*RECORD EXTRACTS*
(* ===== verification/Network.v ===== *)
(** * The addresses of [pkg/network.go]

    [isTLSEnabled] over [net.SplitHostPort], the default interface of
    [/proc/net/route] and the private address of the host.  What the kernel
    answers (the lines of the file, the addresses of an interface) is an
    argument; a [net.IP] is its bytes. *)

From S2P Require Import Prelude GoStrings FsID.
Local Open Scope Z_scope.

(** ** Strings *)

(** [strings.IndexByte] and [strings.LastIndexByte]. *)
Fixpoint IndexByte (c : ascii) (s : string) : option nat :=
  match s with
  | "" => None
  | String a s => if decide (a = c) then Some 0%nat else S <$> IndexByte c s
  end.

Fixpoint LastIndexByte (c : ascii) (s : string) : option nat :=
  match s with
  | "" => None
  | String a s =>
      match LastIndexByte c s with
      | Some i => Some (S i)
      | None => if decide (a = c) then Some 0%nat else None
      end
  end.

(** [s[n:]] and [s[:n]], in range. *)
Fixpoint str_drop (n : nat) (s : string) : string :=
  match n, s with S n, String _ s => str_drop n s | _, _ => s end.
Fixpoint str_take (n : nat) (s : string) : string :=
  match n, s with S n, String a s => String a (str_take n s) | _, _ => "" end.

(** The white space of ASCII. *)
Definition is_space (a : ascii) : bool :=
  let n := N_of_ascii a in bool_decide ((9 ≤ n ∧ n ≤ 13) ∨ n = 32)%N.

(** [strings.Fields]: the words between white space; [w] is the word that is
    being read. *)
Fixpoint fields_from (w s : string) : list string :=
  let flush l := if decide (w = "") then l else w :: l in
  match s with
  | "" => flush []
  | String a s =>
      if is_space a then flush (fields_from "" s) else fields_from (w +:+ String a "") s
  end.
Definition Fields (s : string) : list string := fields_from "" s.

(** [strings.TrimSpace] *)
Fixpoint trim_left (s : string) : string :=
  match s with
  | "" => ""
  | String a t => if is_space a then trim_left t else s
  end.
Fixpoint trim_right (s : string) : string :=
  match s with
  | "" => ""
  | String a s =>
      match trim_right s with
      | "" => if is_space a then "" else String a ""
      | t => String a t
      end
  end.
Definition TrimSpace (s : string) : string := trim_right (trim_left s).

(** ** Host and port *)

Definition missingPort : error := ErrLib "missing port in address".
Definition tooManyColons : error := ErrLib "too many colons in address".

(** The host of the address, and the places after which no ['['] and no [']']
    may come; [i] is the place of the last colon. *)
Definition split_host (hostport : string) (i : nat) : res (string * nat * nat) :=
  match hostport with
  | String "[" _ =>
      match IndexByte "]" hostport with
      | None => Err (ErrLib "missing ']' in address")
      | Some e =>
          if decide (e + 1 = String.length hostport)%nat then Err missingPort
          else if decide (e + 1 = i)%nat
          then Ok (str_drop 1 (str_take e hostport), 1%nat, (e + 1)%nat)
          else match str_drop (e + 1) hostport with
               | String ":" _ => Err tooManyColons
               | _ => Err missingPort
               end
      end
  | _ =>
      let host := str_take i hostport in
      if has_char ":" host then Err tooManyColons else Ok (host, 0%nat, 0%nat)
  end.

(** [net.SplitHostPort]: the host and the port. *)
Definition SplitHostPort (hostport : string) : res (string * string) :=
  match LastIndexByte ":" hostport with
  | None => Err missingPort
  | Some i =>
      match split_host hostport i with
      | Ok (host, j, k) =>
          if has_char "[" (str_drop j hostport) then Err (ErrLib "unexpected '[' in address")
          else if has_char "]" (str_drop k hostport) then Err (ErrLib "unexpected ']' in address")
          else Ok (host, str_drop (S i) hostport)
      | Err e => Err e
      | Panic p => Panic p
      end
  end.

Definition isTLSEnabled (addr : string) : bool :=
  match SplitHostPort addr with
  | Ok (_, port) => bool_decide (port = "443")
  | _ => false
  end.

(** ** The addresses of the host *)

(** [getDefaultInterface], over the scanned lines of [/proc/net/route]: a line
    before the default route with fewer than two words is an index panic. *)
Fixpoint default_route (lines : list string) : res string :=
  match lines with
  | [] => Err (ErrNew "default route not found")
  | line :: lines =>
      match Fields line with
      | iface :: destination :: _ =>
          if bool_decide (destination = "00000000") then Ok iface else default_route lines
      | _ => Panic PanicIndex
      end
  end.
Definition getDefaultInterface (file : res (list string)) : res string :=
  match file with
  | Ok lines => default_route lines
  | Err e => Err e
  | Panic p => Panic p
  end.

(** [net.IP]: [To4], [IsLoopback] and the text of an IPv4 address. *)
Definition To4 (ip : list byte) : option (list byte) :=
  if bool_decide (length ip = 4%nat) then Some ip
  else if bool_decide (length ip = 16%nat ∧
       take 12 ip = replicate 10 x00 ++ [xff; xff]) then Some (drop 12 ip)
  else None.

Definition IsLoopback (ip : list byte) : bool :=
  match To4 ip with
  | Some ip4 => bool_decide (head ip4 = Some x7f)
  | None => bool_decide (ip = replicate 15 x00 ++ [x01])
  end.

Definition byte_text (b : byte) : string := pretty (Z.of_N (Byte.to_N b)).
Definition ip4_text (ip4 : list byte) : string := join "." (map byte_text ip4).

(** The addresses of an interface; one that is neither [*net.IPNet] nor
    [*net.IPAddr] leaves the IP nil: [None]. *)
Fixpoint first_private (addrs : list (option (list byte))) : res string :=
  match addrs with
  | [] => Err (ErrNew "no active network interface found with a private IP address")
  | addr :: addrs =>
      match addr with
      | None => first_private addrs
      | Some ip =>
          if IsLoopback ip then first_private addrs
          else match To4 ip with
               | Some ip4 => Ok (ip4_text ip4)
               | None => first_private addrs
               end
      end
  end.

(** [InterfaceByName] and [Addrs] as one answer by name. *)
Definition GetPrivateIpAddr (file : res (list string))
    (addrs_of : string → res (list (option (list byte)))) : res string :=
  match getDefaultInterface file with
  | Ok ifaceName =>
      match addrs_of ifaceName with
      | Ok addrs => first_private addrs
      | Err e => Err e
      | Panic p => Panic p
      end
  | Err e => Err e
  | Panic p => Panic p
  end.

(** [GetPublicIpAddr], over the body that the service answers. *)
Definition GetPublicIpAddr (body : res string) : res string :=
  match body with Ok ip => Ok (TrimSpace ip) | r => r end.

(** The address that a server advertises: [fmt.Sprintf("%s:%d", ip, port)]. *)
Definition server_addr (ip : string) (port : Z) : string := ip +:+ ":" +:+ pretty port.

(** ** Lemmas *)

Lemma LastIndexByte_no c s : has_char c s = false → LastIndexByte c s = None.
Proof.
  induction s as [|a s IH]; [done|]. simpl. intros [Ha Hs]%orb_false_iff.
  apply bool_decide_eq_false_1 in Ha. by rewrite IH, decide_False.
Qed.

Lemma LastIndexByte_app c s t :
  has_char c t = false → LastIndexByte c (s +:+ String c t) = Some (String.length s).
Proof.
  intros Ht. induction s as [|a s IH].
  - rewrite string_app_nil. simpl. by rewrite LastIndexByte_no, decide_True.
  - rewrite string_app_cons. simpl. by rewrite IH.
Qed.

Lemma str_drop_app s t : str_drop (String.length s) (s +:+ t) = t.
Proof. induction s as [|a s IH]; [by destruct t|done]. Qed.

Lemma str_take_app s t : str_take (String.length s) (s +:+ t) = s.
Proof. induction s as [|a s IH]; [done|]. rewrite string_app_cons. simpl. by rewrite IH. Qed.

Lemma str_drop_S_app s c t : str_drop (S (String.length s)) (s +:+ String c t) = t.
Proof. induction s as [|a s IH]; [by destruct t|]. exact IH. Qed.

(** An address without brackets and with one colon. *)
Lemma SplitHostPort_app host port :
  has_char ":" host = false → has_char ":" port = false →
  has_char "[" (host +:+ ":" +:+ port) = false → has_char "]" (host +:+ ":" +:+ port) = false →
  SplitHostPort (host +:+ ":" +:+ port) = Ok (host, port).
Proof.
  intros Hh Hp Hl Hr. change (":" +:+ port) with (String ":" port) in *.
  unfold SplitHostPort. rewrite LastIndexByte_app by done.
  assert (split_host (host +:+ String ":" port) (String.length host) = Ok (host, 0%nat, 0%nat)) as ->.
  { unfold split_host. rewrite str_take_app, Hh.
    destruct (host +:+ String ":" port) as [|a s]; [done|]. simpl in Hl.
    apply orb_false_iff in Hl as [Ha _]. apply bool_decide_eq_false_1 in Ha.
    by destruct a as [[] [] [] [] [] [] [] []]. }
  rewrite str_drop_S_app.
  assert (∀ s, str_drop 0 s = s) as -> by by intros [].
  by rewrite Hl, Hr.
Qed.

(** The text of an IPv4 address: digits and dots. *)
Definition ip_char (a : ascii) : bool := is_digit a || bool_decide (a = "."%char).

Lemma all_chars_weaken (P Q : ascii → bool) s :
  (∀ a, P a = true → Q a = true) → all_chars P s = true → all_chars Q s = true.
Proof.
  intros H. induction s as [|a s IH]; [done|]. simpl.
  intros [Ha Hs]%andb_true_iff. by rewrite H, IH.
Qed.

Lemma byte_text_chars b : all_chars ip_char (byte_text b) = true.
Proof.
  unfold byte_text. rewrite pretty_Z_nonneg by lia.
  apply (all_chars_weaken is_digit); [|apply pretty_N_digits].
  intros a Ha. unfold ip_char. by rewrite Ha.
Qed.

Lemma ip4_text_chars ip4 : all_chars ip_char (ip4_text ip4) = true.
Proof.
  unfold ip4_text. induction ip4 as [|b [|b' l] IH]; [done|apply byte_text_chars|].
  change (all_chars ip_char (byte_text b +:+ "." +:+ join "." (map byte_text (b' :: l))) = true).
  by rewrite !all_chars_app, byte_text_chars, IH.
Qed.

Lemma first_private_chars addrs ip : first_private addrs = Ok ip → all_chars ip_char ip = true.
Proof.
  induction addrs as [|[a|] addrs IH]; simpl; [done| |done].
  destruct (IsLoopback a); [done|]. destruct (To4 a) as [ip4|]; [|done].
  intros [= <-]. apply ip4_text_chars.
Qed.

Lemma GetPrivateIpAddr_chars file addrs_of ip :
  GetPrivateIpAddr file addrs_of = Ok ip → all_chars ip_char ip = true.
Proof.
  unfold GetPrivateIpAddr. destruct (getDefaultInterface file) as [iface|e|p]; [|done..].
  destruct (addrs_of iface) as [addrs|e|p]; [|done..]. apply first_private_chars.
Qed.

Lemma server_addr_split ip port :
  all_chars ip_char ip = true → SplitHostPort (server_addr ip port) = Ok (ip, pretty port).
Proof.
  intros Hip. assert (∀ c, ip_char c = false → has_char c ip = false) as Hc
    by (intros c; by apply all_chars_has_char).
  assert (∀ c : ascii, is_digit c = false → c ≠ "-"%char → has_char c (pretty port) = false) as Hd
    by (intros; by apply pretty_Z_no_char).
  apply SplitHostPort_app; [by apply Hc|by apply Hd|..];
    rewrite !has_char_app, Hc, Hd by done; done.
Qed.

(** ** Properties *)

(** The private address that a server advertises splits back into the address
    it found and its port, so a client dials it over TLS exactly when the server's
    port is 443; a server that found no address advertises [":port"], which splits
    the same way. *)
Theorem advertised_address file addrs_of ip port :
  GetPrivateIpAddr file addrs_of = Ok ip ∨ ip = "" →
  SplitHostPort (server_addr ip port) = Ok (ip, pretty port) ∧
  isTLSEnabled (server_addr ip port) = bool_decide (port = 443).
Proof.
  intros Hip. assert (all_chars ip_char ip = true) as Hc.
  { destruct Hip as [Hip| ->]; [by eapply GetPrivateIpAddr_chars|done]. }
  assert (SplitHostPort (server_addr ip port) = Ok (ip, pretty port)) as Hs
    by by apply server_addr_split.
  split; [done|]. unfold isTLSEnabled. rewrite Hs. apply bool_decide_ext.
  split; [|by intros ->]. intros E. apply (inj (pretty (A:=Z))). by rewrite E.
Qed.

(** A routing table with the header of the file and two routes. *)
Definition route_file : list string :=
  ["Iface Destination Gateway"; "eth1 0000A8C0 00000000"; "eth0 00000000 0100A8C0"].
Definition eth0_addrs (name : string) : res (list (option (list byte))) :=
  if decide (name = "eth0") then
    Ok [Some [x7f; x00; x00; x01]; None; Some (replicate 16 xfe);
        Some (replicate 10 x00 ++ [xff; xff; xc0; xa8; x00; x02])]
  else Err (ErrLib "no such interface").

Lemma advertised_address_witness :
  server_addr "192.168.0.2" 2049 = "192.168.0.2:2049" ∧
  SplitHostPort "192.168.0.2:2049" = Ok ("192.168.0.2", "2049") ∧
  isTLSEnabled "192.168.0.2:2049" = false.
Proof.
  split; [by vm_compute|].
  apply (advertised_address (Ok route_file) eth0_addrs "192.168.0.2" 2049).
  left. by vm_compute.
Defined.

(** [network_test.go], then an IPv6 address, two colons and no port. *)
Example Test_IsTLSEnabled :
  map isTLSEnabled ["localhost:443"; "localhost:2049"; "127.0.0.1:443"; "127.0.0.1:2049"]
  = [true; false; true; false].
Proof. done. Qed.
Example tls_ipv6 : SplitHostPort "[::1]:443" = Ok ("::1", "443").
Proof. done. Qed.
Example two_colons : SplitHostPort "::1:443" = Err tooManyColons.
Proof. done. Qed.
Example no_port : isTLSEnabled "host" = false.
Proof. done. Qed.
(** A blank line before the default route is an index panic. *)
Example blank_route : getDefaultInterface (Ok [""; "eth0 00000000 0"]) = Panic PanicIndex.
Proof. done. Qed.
==
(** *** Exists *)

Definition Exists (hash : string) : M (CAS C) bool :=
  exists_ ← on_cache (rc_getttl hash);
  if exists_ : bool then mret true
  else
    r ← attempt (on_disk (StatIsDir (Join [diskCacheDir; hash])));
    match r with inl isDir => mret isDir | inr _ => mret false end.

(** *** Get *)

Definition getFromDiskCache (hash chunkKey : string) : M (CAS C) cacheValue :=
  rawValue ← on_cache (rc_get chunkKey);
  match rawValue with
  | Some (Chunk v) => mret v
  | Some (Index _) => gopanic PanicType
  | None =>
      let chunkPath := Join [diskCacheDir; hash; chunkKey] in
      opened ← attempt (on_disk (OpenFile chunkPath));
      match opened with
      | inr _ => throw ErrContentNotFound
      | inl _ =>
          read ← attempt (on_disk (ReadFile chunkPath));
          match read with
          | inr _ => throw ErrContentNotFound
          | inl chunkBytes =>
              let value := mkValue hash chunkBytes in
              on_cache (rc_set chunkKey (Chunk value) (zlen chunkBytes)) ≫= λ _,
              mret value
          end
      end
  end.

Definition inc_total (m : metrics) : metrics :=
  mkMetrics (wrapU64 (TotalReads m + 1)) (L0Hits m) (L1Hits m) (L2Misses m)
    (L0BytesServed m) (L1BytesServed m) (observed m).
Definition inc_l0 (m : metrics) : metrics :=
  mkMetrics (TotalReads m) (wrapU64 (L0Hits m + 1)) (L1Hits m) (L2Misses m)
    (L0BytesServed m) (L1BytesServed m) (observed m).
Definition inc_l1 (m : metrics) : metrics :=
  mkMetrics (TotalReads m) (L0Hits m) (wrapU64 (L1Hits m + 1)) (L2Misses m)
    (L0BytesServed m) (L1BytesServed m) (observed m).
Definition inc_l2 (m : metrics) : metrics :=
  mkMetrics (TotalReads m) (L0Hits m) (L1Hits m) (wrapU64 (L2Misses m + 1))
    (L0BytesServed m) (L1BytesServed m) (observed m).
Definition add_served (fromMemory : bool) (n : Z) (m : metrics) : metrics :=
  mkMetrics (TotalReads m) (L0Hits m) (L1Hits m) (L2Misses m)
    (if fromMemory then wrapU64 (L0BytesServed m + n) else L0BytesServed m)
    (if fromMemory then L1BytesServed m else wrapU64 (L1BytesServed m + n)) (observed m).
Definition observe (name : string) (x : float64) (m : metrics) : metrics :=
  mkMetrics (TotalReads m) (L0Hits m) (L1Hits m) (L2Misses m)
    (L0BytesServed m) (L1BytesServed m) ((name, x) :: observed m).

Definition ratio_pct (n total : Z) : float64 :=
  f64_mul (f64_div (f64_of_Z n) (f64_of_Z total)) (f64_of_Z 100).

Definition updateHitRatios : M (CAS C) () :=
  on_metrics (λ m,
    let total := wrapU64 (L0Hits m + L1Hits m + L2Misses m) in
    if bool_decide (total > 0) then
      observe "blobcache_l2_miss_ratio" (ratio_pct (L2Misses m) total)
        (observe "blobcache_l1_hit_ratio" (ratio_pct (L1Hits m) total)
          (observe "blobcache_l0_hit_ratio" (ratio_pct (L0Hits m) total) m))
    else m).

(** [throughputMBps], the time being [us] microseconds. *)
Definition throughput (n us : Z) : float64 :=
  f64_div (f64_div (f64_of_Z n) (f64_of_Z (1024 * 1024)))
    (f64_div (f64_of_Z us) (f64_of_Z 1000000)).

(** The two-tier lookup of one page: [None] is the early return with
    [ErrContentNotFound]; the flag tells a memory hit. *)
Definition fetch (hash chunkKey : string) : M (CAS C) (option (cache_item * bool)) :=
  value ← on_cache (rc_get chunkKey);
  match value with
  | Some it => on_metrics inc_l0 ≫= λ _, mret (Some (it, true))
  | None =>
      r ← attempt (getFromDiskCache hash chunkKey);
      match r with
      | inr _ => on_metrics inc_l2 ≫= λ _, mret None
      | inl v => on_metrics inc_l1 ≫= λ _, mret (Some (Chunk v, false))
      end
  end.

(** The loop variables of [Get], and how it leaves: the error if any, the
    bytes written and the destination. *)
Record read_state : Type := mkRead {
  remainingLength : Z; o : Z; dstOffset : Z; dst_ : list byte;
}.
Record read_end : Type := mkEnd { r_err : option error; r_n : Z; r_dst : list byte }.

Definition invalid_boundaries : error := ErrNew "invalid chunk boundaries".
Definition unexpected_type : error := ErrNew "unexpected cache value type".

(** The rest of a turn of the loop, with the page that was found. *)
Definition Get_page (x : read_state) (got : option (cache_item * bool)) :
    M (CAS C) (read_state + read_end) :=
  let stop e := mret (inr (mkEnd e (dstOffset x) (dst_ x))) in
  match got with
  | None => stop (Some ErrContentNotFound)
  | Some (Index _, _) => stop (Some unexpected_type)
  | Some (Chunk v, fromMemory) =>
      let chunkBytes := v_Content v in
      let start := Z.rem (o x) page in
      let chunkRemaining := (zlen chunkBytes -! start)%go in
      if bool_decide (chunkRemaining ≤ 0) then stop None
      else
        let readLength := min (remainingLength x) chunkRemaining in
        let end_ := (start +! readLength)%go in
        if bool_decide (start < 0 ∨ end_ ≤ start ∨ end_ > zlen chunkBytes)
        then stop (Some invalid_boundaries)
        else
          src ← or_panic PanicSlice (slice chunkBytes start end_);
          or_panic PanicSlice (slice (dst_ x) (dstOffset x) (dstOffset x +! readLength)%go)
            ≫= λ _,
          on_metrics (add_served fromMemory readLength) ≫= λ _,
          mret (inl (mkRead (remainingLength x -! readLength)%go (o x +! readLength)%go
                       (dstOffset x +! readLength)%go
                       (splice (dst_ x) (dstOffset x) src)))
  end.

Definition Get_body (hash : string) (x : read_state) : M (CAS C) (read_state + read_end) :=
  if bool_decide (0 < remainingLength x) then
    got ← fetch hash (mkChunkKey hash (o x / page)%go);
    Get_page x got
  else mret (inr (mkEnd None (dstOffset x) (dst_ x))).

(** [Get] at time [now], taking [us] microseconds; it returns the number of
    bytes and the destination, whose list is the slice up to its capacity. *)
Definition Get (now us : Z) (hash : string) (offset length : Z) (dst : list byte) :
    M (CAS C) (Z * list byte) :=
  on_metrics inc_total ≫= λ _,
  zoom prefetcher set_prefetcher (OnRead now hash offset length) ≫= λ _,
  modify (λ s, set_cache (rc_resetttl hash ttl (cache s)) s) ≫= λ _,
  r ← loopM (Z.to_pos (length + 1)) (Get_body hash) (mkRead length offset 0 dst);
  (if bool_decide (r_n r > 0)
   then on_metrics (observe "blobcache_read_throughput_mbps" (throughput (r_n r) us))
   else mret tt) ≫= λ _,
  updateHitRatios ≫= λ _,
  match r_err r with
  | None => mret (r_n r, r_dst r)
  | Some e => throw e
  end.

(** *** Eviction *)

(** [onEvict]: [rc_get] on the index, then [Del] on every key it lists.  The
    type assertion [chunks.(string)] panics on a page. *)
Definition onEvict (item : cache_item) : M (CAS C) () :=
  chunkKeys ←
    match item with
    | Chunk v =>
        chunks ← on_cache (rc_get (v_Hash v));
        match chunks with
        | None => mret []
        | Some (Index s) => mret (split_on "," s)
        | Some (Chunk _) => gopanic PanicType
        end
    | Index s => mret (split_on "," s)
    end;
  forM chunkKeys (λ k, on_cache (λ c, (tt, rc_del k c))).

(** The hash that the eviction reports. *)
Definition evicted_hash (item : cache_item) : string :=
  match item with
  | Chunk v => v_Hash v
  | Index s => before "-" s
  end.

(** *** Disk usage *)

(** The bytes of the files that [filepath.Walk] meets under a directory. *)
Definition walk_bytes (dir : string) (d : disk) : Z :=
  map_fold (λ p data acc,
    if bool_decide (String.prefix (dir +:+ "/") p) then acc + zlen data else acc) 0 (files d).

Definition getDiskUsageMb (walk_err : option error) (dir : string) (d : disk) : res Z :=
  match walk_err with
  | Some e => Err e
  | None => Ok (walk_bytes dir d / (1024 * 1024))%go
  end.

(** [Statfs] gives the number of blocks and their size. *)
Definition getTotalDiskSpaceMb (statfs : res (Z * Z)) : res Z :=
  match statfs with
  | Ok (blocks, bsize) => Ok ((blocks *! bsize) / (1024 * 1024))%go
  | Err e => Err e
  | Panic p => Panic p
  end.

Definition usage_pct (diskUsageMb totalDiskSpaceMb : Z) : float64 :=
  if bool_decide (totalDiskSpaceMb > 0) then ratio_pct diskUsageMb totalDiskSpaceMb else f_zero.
---
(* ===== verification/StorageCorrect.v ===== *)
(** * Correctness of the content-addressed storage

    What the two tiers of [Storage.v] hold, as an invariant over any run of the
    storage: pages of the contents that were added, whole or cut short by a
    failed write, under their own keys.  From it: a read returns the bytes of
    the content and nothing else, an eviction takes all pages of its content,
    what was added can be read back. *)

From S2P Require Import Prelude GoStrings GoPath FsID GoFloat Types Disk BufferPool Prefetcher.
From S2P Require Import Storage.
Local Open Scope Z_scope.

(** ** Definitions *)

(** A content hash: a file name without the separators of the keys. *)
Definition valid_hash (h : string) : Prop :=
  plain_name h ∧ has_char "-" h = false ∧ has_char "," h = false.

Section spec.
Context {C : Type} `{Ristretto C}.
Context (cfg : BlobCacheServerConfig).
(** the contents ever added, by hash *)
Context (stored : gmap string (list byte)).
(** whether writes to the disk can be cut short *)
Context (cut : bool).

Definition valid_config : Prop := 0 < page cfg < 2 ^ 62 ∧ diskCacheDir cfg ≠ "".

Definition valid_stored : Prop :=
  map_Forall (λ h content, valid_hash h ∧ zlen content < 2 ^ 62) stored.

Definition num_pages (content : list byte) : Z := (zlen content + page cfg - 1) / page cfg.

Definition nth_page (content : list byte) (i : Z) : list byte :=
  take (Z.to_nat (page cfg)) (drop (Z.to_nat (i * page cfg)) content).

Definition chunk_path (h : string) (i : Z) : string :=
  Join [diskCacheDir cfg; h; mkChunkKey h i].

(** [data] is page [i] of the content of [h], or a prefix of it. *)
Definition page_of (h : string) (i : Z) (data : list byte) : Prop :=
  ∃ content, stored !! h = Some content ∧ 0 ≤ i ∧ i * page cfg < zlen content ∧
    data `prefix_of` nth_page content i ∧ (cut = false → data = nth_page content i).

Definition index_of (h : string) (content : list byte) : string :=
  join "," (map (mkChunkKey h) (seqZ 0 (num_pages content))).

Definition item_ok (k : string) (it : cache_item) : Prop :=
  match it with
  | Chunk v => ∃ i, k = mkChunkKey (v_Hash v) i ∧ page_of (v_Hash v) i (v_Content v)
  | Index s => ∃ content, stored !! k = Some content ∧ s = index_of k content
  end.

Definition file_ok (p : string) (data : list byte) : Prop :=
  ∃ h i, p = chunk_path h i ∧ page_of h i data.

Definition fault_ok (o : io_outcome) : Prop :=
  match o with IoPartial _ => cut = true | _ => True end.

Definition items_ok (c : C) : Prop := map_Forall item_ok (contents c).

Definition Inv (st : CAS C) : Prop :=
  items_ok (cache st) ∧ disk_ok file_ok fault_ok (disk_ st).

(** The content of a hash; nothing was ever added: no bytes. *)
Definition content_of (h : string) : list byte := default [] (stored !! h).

*YOUR INSTRUCTIONS*
Go through the listing, and whenever a line contains the string "gopanic", copy that line.

*SOLVED PROBLEM*
  | Some (Index _) => gopanic PanicType
        | Some (Chunk _) => gopanic PanicType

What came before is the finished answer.